* PROBLEM TO SOLVE *
Take every line from the records below that includes the word "Definition".

= Beginning of Section =

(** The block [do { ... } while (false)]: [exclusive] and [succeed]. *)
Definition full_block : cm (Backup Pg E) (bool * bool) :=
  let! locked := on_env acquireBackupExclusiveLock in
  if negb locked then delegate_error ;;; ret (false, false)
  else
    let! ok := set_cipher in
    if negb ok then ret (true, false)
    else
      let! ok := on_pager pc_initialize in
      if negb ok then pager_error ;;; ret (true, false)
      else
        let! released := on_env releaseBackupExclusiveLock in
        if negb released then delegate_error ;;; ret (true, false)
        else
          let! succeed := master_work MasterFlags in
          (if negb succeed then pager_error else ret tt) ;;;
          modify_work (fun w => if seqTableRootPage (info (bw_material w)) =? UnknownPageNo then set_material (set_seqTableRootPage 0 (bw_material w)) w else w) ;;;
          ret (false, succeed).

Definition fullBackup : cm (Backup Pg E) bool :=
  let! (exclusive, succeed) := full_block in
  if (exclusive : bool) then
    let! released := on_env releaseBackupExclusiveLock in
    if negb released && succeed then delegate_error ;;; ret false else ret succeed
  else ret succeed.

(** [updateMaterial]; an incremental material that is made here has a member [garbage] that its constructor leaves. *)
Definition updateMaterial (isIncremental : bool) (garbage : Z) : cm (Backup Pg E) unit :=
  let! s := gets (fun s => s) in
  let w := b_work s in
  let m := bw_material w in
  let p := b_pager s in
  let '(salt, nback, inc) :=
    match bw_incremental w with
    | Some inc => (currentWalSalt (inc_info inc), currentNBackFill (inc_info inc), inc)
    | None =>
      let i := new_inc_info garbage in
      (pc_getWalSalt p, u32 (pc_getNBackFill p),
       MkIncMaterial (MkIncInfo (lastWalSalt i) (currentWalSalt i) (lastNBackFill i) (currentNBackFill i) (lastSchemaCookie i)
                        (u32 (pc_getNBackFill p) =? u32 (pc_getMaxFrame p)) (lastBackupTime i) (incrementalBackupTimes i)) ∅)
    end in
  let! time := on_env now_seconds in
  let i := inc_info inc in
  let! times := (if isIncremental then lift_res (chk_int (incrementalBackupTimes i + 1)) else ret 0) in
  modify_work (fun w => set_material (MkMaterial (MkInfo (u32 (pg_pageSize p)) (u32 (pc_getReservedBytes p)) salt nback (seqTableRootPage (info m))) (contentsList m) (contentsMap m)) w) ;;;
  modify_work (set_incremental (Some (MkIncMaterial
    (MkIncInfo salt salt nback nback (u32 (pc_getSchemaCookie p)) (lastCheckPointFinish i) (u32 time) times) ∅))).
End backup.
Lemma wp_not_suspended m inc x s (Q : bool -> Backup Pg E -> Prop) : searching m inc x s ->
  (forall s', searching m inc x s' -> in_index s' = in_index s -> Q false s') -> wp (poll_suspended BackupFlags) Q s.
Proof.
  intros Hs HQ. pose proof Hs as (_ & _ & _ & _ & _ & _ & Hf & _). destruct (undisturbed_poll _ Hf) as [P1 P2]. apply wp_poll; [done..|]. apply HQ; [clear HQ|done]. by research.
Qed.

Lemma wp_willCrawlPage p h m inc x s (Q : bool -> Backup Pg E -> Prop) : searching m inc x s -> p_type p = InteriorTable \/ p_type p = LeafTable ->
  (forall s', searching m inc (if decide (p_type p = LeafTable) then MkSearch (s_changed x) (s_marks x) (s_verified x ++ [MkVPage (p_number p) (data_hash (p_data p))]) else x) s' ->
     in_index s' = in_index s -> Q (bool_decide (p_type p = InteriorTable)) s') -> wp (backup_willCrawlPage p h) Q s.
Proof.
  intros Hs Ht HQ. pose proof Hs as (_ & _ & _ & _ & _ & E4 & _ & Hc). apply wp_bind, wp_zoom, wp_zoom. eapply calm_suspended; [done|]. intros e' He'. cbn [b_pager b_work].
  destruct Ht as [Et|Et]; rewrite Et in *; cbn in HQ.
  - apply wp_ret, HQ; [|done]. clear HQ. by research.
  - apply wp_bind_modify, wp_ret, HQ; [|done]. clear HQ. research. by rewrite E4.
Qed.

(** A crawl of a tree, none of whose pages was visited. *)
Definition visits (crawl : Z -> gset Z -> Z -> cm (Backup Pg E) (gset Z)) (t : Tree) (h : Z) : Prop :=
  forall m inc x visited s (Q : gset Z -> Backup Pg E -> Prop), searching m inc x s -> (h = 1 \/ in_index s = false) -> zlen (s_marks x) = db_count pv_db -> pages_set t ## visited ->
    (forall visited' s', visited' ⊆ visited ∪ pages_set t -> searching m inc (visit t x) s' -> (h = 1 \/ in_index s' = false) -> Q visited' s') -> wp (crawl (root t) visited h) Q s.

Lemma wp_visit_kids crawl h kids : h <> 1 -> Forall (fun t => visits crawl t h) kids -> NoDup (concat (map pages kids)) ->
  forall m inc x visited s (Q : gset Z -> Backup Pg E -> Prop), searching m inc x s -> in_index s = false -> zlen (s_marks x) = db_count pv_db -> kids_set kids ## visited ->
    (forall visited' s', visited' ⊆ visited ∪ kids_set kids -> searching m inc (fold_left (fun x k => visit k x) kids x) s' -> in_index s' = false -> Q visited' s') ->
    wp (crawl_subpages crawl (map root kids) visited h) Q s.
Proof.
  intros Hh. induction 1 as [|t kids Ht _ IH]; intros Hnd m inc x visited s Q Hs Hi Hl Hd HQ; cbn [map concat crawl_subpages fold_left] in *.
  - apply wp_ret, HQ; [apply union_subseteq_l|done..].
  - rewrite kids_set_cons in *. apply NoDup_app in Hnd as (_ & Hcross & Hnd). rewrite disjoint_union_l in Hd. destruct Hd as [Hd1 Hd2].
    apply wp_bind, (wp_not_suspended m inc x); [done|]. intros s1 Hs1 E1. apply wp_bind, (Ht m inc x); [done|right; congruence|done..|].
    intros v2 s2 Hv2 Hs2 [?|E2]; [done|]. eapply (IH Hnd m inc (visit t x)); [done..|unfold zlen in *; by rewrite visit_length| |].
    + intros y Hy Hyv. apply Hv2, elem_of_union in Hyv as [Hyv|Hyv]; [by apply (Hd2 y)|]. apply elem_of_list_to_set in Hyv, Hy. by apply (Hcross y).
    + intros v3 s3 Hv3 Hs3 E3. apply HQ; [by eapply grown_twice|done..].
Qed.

= End of Section =

* SOLUTION *
Definition full_block : cm (Backup Pg E) (bool * bool) :=
Definition fullBackup : cm (Backup Pg E) bool :=
Definition updateMaterial (isIncremental : bool) (garbage : Z) : cm (Backup Pg E) unit :=
Definition visits (crawl : Z -> gset Z -> Z -> cm (Backup Pg E) (gset Z)) (t : Tree) (h : Z) : Prop :=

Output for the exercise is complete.